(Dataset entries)
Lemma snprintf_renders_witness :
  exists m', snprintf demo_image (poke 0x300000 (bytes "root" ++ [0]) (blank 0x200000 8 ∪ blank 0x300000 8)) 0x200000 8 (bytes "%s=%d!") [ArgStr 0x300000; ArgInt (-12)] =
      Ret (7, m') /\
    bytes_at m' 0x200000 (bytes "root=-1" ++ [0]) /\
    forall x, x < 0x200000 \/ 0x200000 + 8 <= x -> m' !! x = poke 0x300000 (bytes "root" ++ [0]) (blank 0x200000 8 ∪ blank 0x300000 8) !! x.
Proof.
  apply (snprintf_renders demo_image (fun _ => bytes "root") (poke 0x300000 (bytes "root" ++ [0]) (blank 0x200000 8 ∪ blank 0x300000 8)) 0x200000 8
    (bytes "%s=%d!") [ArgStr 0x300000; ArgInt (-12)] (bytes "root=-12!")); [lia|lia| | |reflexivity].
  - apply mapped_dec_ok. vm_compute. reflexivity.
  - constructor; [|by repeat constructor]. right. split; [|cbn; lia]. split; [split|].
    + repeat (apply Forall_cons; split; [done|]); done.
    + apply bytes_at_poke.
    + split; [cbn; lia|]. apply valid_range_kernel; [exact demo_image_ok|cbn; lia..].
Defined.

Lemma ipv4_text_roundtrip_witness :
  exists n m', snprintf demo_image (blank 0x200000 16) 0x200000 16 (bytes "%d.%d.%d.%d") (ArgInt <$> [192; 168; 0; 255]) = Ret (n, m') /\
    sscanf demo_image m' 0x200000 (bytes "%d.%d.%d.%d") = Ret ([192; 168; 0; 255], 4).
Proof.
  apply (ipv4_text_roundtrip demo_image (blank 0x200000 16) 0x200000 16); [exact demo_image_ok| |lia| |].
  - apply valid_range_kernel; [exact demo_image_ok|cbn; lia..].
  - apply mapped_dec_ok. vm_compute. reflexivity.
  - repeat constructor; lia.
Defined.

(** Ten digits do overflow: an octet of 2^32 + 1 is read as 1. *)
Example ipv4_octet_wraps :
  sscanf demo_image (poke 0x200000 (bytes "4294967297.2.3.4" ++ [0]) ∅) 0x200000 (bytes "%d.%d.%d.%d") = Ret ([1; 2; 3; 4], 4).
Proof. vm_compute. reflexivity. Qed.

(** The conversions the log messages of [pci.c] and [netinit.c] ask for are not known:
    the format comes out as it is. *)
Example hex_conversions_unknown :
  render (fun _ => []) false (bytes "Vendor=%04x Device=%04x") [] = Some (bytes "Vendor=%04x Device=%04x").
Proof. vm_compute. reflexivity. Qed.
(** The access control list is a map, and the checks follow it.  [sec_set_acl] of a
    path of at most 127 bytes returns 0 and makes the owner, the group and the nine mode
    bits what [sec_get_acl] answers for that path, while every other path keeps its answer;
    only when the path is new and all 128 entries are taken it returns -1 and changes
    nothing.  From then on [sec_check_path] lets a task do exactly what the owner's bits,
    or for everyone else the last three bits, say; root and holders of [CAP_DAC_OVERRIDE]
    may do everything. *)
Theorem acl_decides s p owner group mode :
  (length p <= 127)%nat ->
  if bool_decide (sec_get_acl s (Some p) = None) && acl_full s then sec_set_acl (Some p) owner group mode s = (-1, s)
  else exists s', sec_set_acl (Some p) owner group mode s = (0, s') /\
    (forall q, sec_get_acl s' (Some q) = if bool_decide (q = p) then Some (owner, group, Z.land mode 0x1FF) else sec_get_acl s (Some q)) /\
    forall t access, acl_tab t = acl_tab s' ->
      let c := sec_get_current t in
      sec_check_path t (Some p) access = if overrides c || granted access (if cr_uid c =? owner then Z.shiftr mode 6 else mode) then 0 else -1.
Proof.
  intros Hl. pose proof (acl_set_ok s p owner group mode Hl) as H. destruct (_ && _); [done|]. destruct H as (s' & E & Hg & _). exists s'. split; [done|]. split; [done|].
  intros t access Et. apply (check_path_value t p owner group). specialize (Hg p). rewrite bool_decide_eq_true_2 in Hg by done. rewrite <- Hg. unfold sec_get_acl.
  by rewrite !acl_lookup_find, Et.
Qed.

→ Goal of the exercise
Reproduce exactly, and only, the lines from the start of the entries through the one that contains "bytes_at m' 0x200000".

→ Exercise response
Lemma snprintf_renders_witness :
  exists m', snprintf demo_image (poke 0x300000 (bytes "root" ++ [0]) (blank 0x200000 8 ∪ blank 0x300000 8)) 0x200000 8 (bytes "%s=%d!") [ArgStr 0x300000; ArgInt (-12)] =
      Ret (7, m') /\
    bytes_at m' 0x200000 (bytes "root=-1" ++ [0]) /\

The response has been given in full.